(* ===== verification/Fingerprint.v ===== *)
(** Alert fingerprints (watchers/alerts.go: [calcFingerprint]), with the
    SHA-256 of crypto/sha256 (FIPS 180-4) executable, so that a fingerprint can
    be computed. *)

From S2P Require Export Utils.
From Stdlib Require Import Ascii String NArith Lia.
Local Open Scope string_scope.

(** * crypto/sha256 *)
Module Sha256.
Local Open Scope N_scope.

Definition w32 (x : N) : N := N.land x 4294967295.
Definition add32 (x y : N) : N := w32 (x + y).
Definition rotr (k x : N) : N := N.lor (N.shiftr x k) (w32 (N.shiftl x (32 - k))).

Definition K : list N :=
  [1116352408; 1899447441; 3049323471; 3921009573; 961987163; 1508970993; 2453635748; 2870763221;
   3624381080; 310598401; 607225278; 1426881987; 1925078388; 2162078206; 2614888103; 3248222580;
   3835390401; 4022224774; 264347078; 604807628; 770255983; 1249150122; 1555081692; 1996064986;
   2554220882; 2821834349; 2952996808; 3210313671; 3336571891; 3584528711; 113926993; 338241895;
   666307205; 773529912; 1294757372; 1396182291; 1695183700; 1986661051; 2177026350; 2456956037;
   2730485921; 2820302411; 3259730800; 3345764771; 3516065817; 3600352804; 4094571909; 275423344;
   430227734; 506948616; 659060556; 883997877; 958139571; 1322822218; 1537002063; 1747873779;
   1955562222; 2024104815; 2227730452; 2361852424; 2428436474; 2756734187; 3204031479; 3329325298].

Definition H0 : list N :=
  [1779033703; 3144134277; 1013904242; 2773480762; 1359893119; 2600822924; 528734635; 1541459225].

Definition sigma0 (x : N) : N := N.lxor (rotr 7 x) (N.lxor (rotr 18 x) (N.shiftr x 3)).
Definition sigma1 (x : N) : N := N.lxor (rotr 17 x) (N.lxor (rotr 19 x) (N.shiftr x 10)).
Definition Sigma0 (x : N) : N := N.lxor (rotr 2 x) (N.lxor (rotr 13 x) (rotr 22 x)).
Definition Sigma1 (x : N) : N := N.lxor (rotr 6 x) (N.lxor (rotr 11 x) (rotr 25 x)).
Definition Ch (x y z : N) : N := N.lxor (N.land x y) (N.land (N.lxor x 4294967295) z).
Definition Maj (x y z : N) : N := N.lxor (N.land x y) (N.lxor (N.land x z) (N.land y z)).

(** Big-endian words of a block. *)
Fixpoint words (bs : list N) : list N :=
  match bs with
  | a :: b :: c :: d :: bs => (((a * 256 + b) * 256 + c) * 256 + d) :: words bs
  | _ => []
  end.

(** The message schedule, most recent word first. *)
Fixpoint schedule (n : nat) (ws : list N) : list N :=
  match n with
  | O => ws
  | S n =>
      let w := add32 (add32 (sigma1 (nth 1 ws 0)) (nth 6 ws 0)) (add32 (sigma0 (nth 14 ws 0)) (nth 15 ws 0)) in
      schedule n (w :: ws)
  end.

Definition round (st : list N) (kw : N * N) : list N :=
  match st with
  | [a; b; c; d; e; f; g; h] =>
      let t1 := add32 (add32 h (Sigma1 e)) (add32 (Ch e f g) (add32 (fst kw) (snd kw))) in
      let t2 := add32 (Sigma0 a) (Maj a b c) in
      [add32 t1 t2; a; b; c; add32 d t1; e; f; g]
  | _ => st
  end.

Definition compress (h : list N) (block : list N) : list N :=
  let ws := reverse (schedule 48 (reverse (words block))) in
  zip_with add32 h (foldl round h (zip K ws)).

Fixpoint blocks (fuel : nat) (bs : list N) (h : list N) : list N :=
  match fuel with
  | O => h
  | S fuel => blocks fuel (drop 64 bs) (compress h (take 64 bs))
  end.

(** [n] as [k] big-endian bytes. *)
Fixpoint be_bytes (k : nat) (n : N) : list N :=
  match k with
  | O => []
  | S k => (be_bytes k (n / 256) ++ [n mod 256])%list
  end.

Definition pad (bs : list N) : list N :=
  let n := List.length bs in
  (bs ++ [128%N] ++ replicate ((119 - n mod 64) mod 64) 0%N ++ be_bytes 8 (8 * N.of_nat n))%list.

Fixpoint bytes (s : string) : list N :=
  match s with EmptyString => [] | String a s => N_of_ascii a :: bytes s end.

(** [sha256.New(); h.Write(...); h.Sum(nil)] on the concatenation of what was
    written. *)
Definition Sum (s : string) : list N :=
  let bs := pad (bytes s) in
  flat_map (be_bytes 4) (blocks (List.length bs / 64) bs H0).

End Sha256.

(** [hex.EncodeToString] *)
Definition hex_char (n : N) : ascii := ascii_of_N (if (n <? 10)%N then 48 + n else 87 + n)%N.
Fixpoint hex_encode (bs : list N) : string :=
  match bs with
  | [] => ""
  | b :: bs => String (hex_char (b / 16)%N) (String (hex_char (b mod 16)%N) (hex_encode bs))
  end.

Example sha_abc :
  hex_encode (Sha256.Sum "abc") = "ba7816bf8f01cfea414140de5dae2223b00361a396177a9cb410ff61f20015ad".
Proof. vm_compute. reflexivity. Qed.
Example sha_empty :
  hex_encode (Sha256.Sum "") = "e3b0c44298fc1c149afbf4c8996fb92427ae41e4649b934ca495991b7852b855".
Proof. vm_compute. reflexivity. Qed.
Example sha_two_blocks :
  hex_encode (Sha256.Sum "abcdbcdecdefdefgefghfghighijhijkijkljklmklmnlmnomnopnopq")
  = "248d6a61d20638b8e5c026930c3e6039a33ce45964ff2167f6ecedd419db06c1".
Proof. vm_compute. reflexivity. Qed.

(** * calcFingerprint

    [extraLabels] is the map's entries in any order (keys without duplicates);
    the code sorts the keys and looks the values up. *)
Definition label_value (labels : list (string * string)) (k : string) : string :=
  match List.find (λ p, String.eqb (fst p) k) labels with Some p => snd p | None => "" end.

Definition fingerprint_input (ruleId appId : string) (extraLabels : list (string * string)) : string :=
  let keys := StringSet.sort_strings (fst <$> extraLabels) in
  ruleId ++ appId ++ foldr (λ k s, k ++ label_value extraLabels k ++ s) "" keys.

Definition calcFingerprint (ruleId appId : string) (extraLabels : list (string * string)) : string :=
  stake 16 (hex_encode (Sha256.Sum (fingerprint_input ruleId appId extraLabels))).

(** * Facts *)
Module FingerprintFacts.

Lemma label_value_lookup labels k v :
  NoDup (fst <$> labels) → (k, v) ∈ labels → label_value labels k = v.
Proof.
  unfold label_value. induction labels as [|[k' v'] labels IH]; cbn; [set_solver|].
  intros [Hk Hnd]%NoDup_cons [Heq|Hin]%elem_of_cons.
  - inversion Heq; subst. by rewrite String.eqb_refl.
  - destruct (String.eqb k' k) eqn:E; [|auto].
    apply String.eqb_eq in E as ->. destruct Hk. by apply (list_elem_of_fmap_2 fst labels (k, v)).
Qed.

Lemma label_value_perm l1 l2 k :
  NoDup (fst <$> l1) → l1 ≡ₚ l2 → k ∈ fst <$> l1 → label_value l1 k = label_value l2 k.
Proof.
  intros Hnd Hp ([k' v] & -> & Hin)%list_elem_of_fmap. cbn.
  rewrite !(label_value_lookup _ k' v); [done|by rewrite <- Hp|by rewrite <- Hp|done..].
Qed.

Lemma foldr_ext_in {A B} (f g : A → B → B) b l :
  (∀ x y, x ∈ l → f x y = g x y) → foldr f b l = foldr g b l.
Proof.
  induction l as [|x l IH]; intros H; [done|]. cbn. rewrite IH by (intros; apply H; set_solver).
  apply H; set_solver.
Qed.

Lemma fingerprint_input_perm ruleId appId l1 l2 :
  NoDup (fst <$> l1) → l1 ≡ₚ l2 → fingerprint_input ruleId appId l1 = fingerprint_input ruleId appId l2.
Proof.
  intros Hnd Hp. unfold fingerprint_input.
  rewrite (UtilsFacts.sort_strings_perm (fst <$> l1) (fst <$> l2)) by (by rewrite Hp).
  do 2 f_equal. apply foldr_ext_in. intros k s Hk. f_equal. f_equal.
  apply label_value_perm; [done..|]. unfold StringSet.sort_strings in Hk.
  rewrite merge_sort_Permutation in Hk. by rewrite Hp.
Qed.

(** A fingerprint does not depend on the order the labels' map is iterated in,
    so the same rule, application and labels always find the alert they opened;
    it depends on the rule and the application only through the concatenation
    of the two texts, so a rule and application whose texts join to the same
    string share their fingerprint. *)
Theorem calcFingerprint_stable (ruleId appId : string) (l1 l2 : list (string * string))
    (Hnd : NoDup (fst <$> l1)) (Hp : l1 ≡ₚ l2) :
  calcFingerprint ruleId appId l1 = calcFingerprint ruleId appId l2
  ∧ ∀ ruleId' appId', ruleId ++ appId = ruleId' ++ appId' →
      calcFingerprint ruleId appId l1 = calcFingerprint ruleId' appId' l2.
Proof.
  split.
  - unfold calcFingerprint. by rewrite (fingerprint_input_perm _ _ l1 l2).
  - intros ruleId' appId' Heq. unfold calcFingerprint. do 3 f_equal.
    rewrite (fingerprint_input_perm _ _ l1 l2) by done. unfold fingerprint_input.
    by rewrite !FilepathFacts.append_assoc, Heq.
Qed.

Lemma calcFingerprint_stable_witness :
  calcFingerprint "rule" "c:ns:Deployment:app" [("b", "2"); ("a", "1")]
    = calcFingerprint "rule" "c:ns:Deployment:app" [("a", "1"); ("b", "2")]
  ∧ calcFingerprint "rule" "1c:ns:Deployment:app" [] = calcFingerprint "rule1" "c:ns:Deployment:app" [].
Proof.
  split.
  - refine (proj1 (calcFingerprint_stable "rule" "c:ns:Deployment:app"
                     [("b", "2"); ("a", "1")] [("a", "1"); ("b", "2")] _ _)).
    + apply (bool_decide_unpack _). vm_compute. exact I.
    + apply perm_swap.
  - refine (proj2 (calcFingerprint_stable "rule" "1c:ns:Deployment:app" [] [] _ _) _ _ _);
      [constructor|reflexivity|reflexivity].
Defined.

End FingerprintFacts.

WHAT YOU HAVE TO DO: Repeat word for word each line from the one with "[] = calcFingerprint" to the end of the records above, inclusive.

REPLY:
  ∧ calcFingerprint "rule" "1c:ns:Deployment:app" [] = calcFingerprint "rule1" "c:ns:Deployment:app" [].
Proof.
  split.
  - refine (proj1 (calcFingerprint_stable "rule" "c:ns:Deployment:app"
                     [("b", "2"); ("a", "1")] [("a", "1"); ("b", "2")] _ _)).
    + apply (bool_decide_unpack _). vm_compute. exact I.
    + apply perm_swap.
  - refine (proj2 (calcFingerprint_stable "rule" "1c:ns:Deployment:app" [] [] _ _) _ _ _);
      [constructor|reflexivity|reflexivity].
Defined.

End FingerprintFacts.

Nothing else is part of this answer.